Neuroprotection by Post-Stroke Administration of the Slow-Releasing Hydrogen Sulfide (H2S) Delivery Molecule AP39: Novel Insight into Stroke Therapy.

Abstract

Abstract Ischemic stroke represents a significant global health challenge and ranks as the third leading cause of mortality worldwide, contributing to approximately 12% of total deaths. Despite extensive research endeavors, effective pharmacotherapy options for the treatment of ischemic stroke remain limited. The existing body of evidence concerning the effects of H2S donors in ischemic stroke displays conflicting and ambiguous results. In this study we assess the neuroprotective attributes of AP39, a mitochondria-targeted H2S delivery molecule with a slow-releasing mechanism, in the context of brain ischemia.
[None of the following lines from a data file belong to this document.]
Lemma listed_camera_witness :
  exists p rest,
    filter_by_camera "MAST" example_photos = Ok (p :: rest)
    /\ has_camera "MAST" p = true.
Proof.
  apply (listed_camera_keeps_a_photo example_photos
           [JStr "FHAZ"; JStr "MAST"; JStr "FHAZ"; JStr "NAVCAM"] "MAST").
  - reflexivity.
  - right; left; reflexivity.
  - discriminate.
Defined.

Lemma filter_keeps_names_ok (c : string) (photos : list json) :
  Forall (fun p => is_ok (camera_name p) = true) photos ->
  Forall (fun p => is_ok (camera_name p) = true) (filter (has_camera c) photos).
Proof.
  intro H. apply Forall_forall. intros p Hp. apply filter_In in Hp.
  rewrite Forall_forall in H. apply H. apply Hp.
Qed.

Lemma filter_twice {A : Type} (f : A -> bool) (l : list A) :
  filter f (filter f l) = filter f l.
Proof.
  induction l as [|x l IH]; [reflexivity |].
  cbn [filter]. destruct (f x) eqn:E; [| exact IH].
  cbn [filter]. rewrite E, IH. reflexivity.
Qed.

(** X3: the camera filter is idempotent: once the photos were filtered by a
    camera c, filtering the result by c again returns it unchanged; every
    photo kept has camera c and no more photos are kept than there were. *)
Theorem filter_by_camera_idempotent (photos names shown : list json)
  (c : string) :
  cameras photos = Ok names ->
  c <> "All" ->
  filter_by_camera c photos = Ok shown ->
  filter_by_camera c shown = Ok shown
  /\ Forall (fun p => has_camera c p = true) shown
  /\ List.length shown <= List.length photos.
Proof.
  intros Hnames Hc H.
  pose proof (cameras_ok_names photos names Hnames) as Hok.
  rewrite (filter_by_camera_filter c photos Hc Hok) in H.
  injection H as <-. split; [| split].
  - rewrite (filter_by_camera_filter c _ Hc (filter_keeps_names_ok c _ Hok)).
    rewrite filter_twice. reflexivity.
  - apply Forall_forall. intros p Hp. apply filter_In in Hp. apply Hp.
  - apply filter_length_le.
Qed.

Lemma filter_by_camera_idempotent_witness :
  filter_by_camera "FHAZ" [example_photo 1 "FHAZ"; example_photo 3 "FHAZ"]
  = Ok [example_photo 1 "FHAZ"; example_photo 3 "FHAZ"].
Proof.
  apply (proj1 (filter_by_camera_idempotent example_photos
                  [JStr "FHAZ"; JStr "MAST"; JStr "FHAZ"; JStr "NAVCAM"]
                  [example_photo 1 "FHAZ"; example_photo 3 "FHAZ"] "FHAZ"
                  eq_refl ltac:(discriminate) eq_refl)).
Defined.

(** X4: the rover page takes its "no photos" branch, without raising, when
    the fetch failed, when the body is an object without a [photos] entry
    and when the entry is empty; a body that is truthy but no object raises
    AttributeError. *)
Theorem rover_page_without_photos (st_image : json -> res unit)
  (selected_camera : string) :
  rover_page st_image Unreachable selected_camera = Ok NoPhotos
  /\ rover_page st_image ErrorStatus selected_camera = Ok NoPhotos
  /\ rover_page st_image (MalformedBody true) selected_camera = Ok NoPhotos
  /\ (forall kvs photos,
        get_default kvs "photos" (JArr []) = photos ->
        truthy photos = false ->
        rover_page st_image (JsonBody (JObj kvs)) selected_camera = Ok NoPhotos)
  /\ (forall body,
        truthy body = true ->
        (forall kvs, body <> JObj kvs) ->
        rover_page st_image (JsonBody body) selected_camera = Raise AttributeError).
Proof.
  repeat split; try reflexivity.
  - intros kvs photos Hget Hfalse. unfold rover_page, rover_photos.
    cbn [fetch_nasa_data bind method_get]. unfold get_default in Hget.
    destruct (truthy (JObj kvs)); cbn [bind].
    + destruct (dict_get "photos" kvs); cbn [bind]; subst photos;
        rewrite Hfalse; reflexivity.
    + reflexivity.
  - intros body Htrue Hnot. unfold rover_page, rover_photos.
    cbn [fetch_nasa_data bind]. rewrite Htrue.
    destruct body; try reflexivity. exfalso. eapply Hnot. reflexivity.
Qed.

(** A truthy [photos] that passes line 89 is a list. *)
Lemma cameras_needs_list (photos : json) (photo_list names : list json) :
  truthy photos = true ->
  iterate photos = Ok photo_list ->
  cameras photo_list = Ok names ->
  photos = JArr photo_list.
Proof.
  intros Ht Hit Hn.
  destruct photos as [| | | |s|l|kvs]; try discriminate Hit.
  - destruct s as [|c s]; [discriminate Ht |].
    cbn in Hit. injection Hit as <-. cbn in Hn. discriminate Hn.
  - injection Hit as <-. reflexivity.
  - destruct kvs as [|[k v] kvs]; [discriminate Ht |].
    cbn in Hit. injection Hit as <-. cbn in Hn. discriminate Hn.
Qed.

(** X5: for a body with a non-empty [photos] list whose camera names can
    be listed, and a selector that is "All" or one of the listed names: when
    the photos to show (all of them under "All", those of the selected
    camera otherwise) have every field the cells read, the page shows a grid
    with at least one row that holds exactly these photos, one cell each, in
    order, photo k in row k // 3 under column k % 3; when one of them lacks
    a field the page raises. *)
Theorem rover_page_grid (st_image : json -> res unit) (kvs : dict)
  (photos names : list json) (c : string) :
  dict_get "photos" kvs = Some (JArr photos) ->
  photos <> [] ->
  cameras photos = Ok names ->
  c = "All" \/ In (JStr c) names ->
  let shown :=
    if String.eqb c "All" then photos else filter (has_camera c) photos in
  shown <> []
  /\ (forallb (photo_complete st_image) shown = true ->
      exists cells,
        rover_page st_image (JsonBody (JObj kvs)) c = Ok (PhotoGrid cells)
        /\ cells <> []
        /\ List.length (List.concat cells) = List.length shown
        /\ forall k p,
             nth_error shown k = Some p ->
             exists row cell,
               nth_error cells (k / 3) = Some row
               /\ nth_error row (k mod 3) = Some cell
               /\ cell_column cell = k mod 3
               /\ photo_cell_body st_image (k mod 3) p = Ok cell)
  /\ (forall photo,
        In photo shown ->
        photo_complete st_image photo = false ->
        is_ok (rover_page st_image (JsonBody (JObj kvs)) c) = false).
Proof.
  intros Hget Hne Hnames Hsel shown.
  assert (Hshown : filter_by_camera c photos = Ok shown /\ shown <> []).
  { unfold shown. destruct (String.eqb c "All") eqn:E.
    - apply String.eqb_eq in E. subst c.
      split; [reflexivity | exact Hne].
    - apply String.eqb_neq in E.
      destruct Hsel as [-> | Hin]; [contradiction E; reflexivity |].
      split.
      + apply filter_by_camera_filter; [exact E |].
        eapply cameras_ok_names; exact Hnames.
      + destruct (listed_camera_has_photo photos names c Hnames Hin)
          as [p [Hp Hcam]].
        intro Hnil.
        assert (Hf : In p (filter (has_camera c) photos))
          by (apply filter_In; split; assumption).
        rewrite Hnil in Hf. contradiction. }
  destruct Hshown as [Hf Hsne].
  assert (Hpage : rover_page st_image (JsonBody (JObj kvs)) c
                  = (cells <- photo_grid st_image shown ;;
                     Ok (PhotoGrid cells))).
  { unfold rover_page, rover_photos. cbn [fetch_nasa_data bind method_get].
    assert (Ht : truthy (JObj kvs) = true).
    { destruct kvs; [discriminate Hget | reflexivity]. }
    rewrite Ht, Hget. cbn [bind].
    assert (Hp : truthy (JArr photos) = true).
    { destruct photos; [contradiction Hne; reflexivity | reflexivity]. }
    rewrite Hp. cbn [negb iterate bind]. rewrite Hnames. cbn [bind].
    rewrite Hf. reflexivity. }
  split; [exact Hsne |]. split.
  - intro Hok.
    destruct (photo_grid_complete st_image shown Hok)
      as [cells [Hg [Hrows [Hlen Hpos]]]].
    exists cells. rewrite Hpage, Hg. split; [reflexivity |].
    split; [| split; [exact Hlen | exact Hpos]].
    intro Hnil. rewrite Hnil in Hlen. cbn in Hlen.
    destruct shown; [apply Hsne; reflexivity | discriminate Hlen].
  - intros photo Hin Hbad. rewrite Hpage.
    pose proof (photo_grid_raises st_image shown photo Hin Hbad) as Hr.
    destruct (photo_grid st_image shown); [discriminate Hr | reflexivity].
Qed.

Lemma rover_page_grid_witness :
  (exists cells,
     rover_page example_st_image
       (JsonBody (JObj [("photos", JArr example_full_photos)])) "FHAZ"
     = Ok (PhotoGrid cells)
     /\ cells <> []
     /\ List.length (List.concat cells) = 2
     /\ forall k p,
          nth_error [example_full_photo 1 "FHAZ"; example_full_photo 3 "FHAZ"]
            k = Some p ->
          exists row cell,
            nth_error cells (k / 3) = Some row
            /\ nth_error row (k mod 3) = Some cell
            /\ cell_column cell = k mod 3
            /\ photo_cell_body example_st_image (k mod 3) p = Ok cell)
  /\ is_ok (rover_page example_st_image
              (JsonBody (JObj [("photos", JArr example_photos)])) "FHAZ")
     = false.
Proof.
  split.
  - apply (proj1 (proj2
             (rover_page_grid example_st_image
                [("photos", JArr example_full_photos)] example_full_photos
                [JStr "FHAZ"; JStr "MAST"; JStr "FHAZ"; JStr "NAVCAM"] "FHAZ"
                eq_refl ltac:(discriminate) eq_refl
                (or_intror (or_introl eq_refl))))).
    reflexivity.
  - apply (proj2 (proj2
             (rover_page_grid example_st_image
                [("photos", JArr example_photos)] example_photos
                [JStr "FHAZ"; JStr "MAST"; JStr "FHAZ"; JStr "NAVCAM"] "FHAZ"
                eq_refl ltac:(discriminate) eq_refl
                (or_intror (or_introl eq_refl))))
             (example_photo 1 "FHAZ")).
    + left. reflexivity.
    + reflexivity.
Defined.

(** ** NEO date range *)

(** X6: for any two calendar dates the request is issued from the start
    date to the earlier of the end date and the start date plus 7 days; it
    never spans more than 7 days, an end date before the start date is
    passed on as it is, and clamping the clamped range changes nothing. *)
Theorem clamp_date_range_at_most_a_week (start_date end_date : Z) :
  valid_date start_date ->
  valid_date end_date ->
  exists end_date',
    clamp_date_range start_date end_date = Ok (start_date, end_date')
    /\ end_date' = Z.min end_date (start_date + 7)
    /\ (end_date' - start_date <= 7)%Z
    /\ valid_date end_date'
    /\ clamp_date_range start_date end_date' = Ok (start_date, end_date').
Proof.
  unfold valid_date, MAXORDINAL. intros Hs He.
  exists (Z.min end_date (start_date + 7)).
  unfold clamp_date_range, date_add_days, MAXORDINAL.
  destruct (Z.ltb_spec 7 (end_date - start_date)) as [Hd | Hd].
  - assert (H1 : (1 <=? start_date + 7)%Z = true) by (apply Z.leb_le; lia).
    assert (H2 : (start_date + 7 <=? 3652059)%Z = true)
      by (apply Z.leb_le; lia).
    rewrite H1, H2. cbn [andb bind].
    rewrite Z.min_r by lia.
    assert (H3 : (7 <? start_date + 7 - start_date)%Z = false)
      by (apply Z.ltb_ge; lia).
    rewrite H3. repeat split; try reflexivity; lia.
  - rewrite Z.min_l by lia.
    assert (H3 : (7 <? end_date - start_date)%Z = false)
      by (apply Z.ltb_ge; lia).
    rewrite H3. repeat split; try reflexivity; lia.
Qed.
To achieve this, we employed a rat model of 90-minute middle cerebral artery occlusion (MCAO). A single intravenous dose of AP39 (100 nmol/kg) was administered 10 minutes after reperfusion. Our investigation revealed that AP39 treatment yielded improvements, including a reduction in neurological deficits and infarct volume, but also preserved the integrity of the blood-brain barrier (BBB). Notably, AP39 exhibited pronounced anti-inflammatory activity, as evidenced by a decrease in the levels and mRNA expression of pro-inflammatory cytokines such as Il-1β, Il-6, TNFα, and IP10. Additionally, AP39 administration resulted in an upregulation of mRNA expression of neurotrophic factors Bdnf and Ngf, while concurrently reducing the ratios of proBDNF/BDNF and proNGF/NGF. Furthermore, AP39 treatment demonstrated an inhibitory effect on the activation of poly(ADP-ribose) polymerase 1 (PARP1), a key mediator of cellular death pathways. Collectively, our findings provide substantial evidence supporting the therapeutic potential of AP39 when administered post-ischemia, thereby highlighting its efficacy in mitigating the detrimental consequences of ischemic stroke.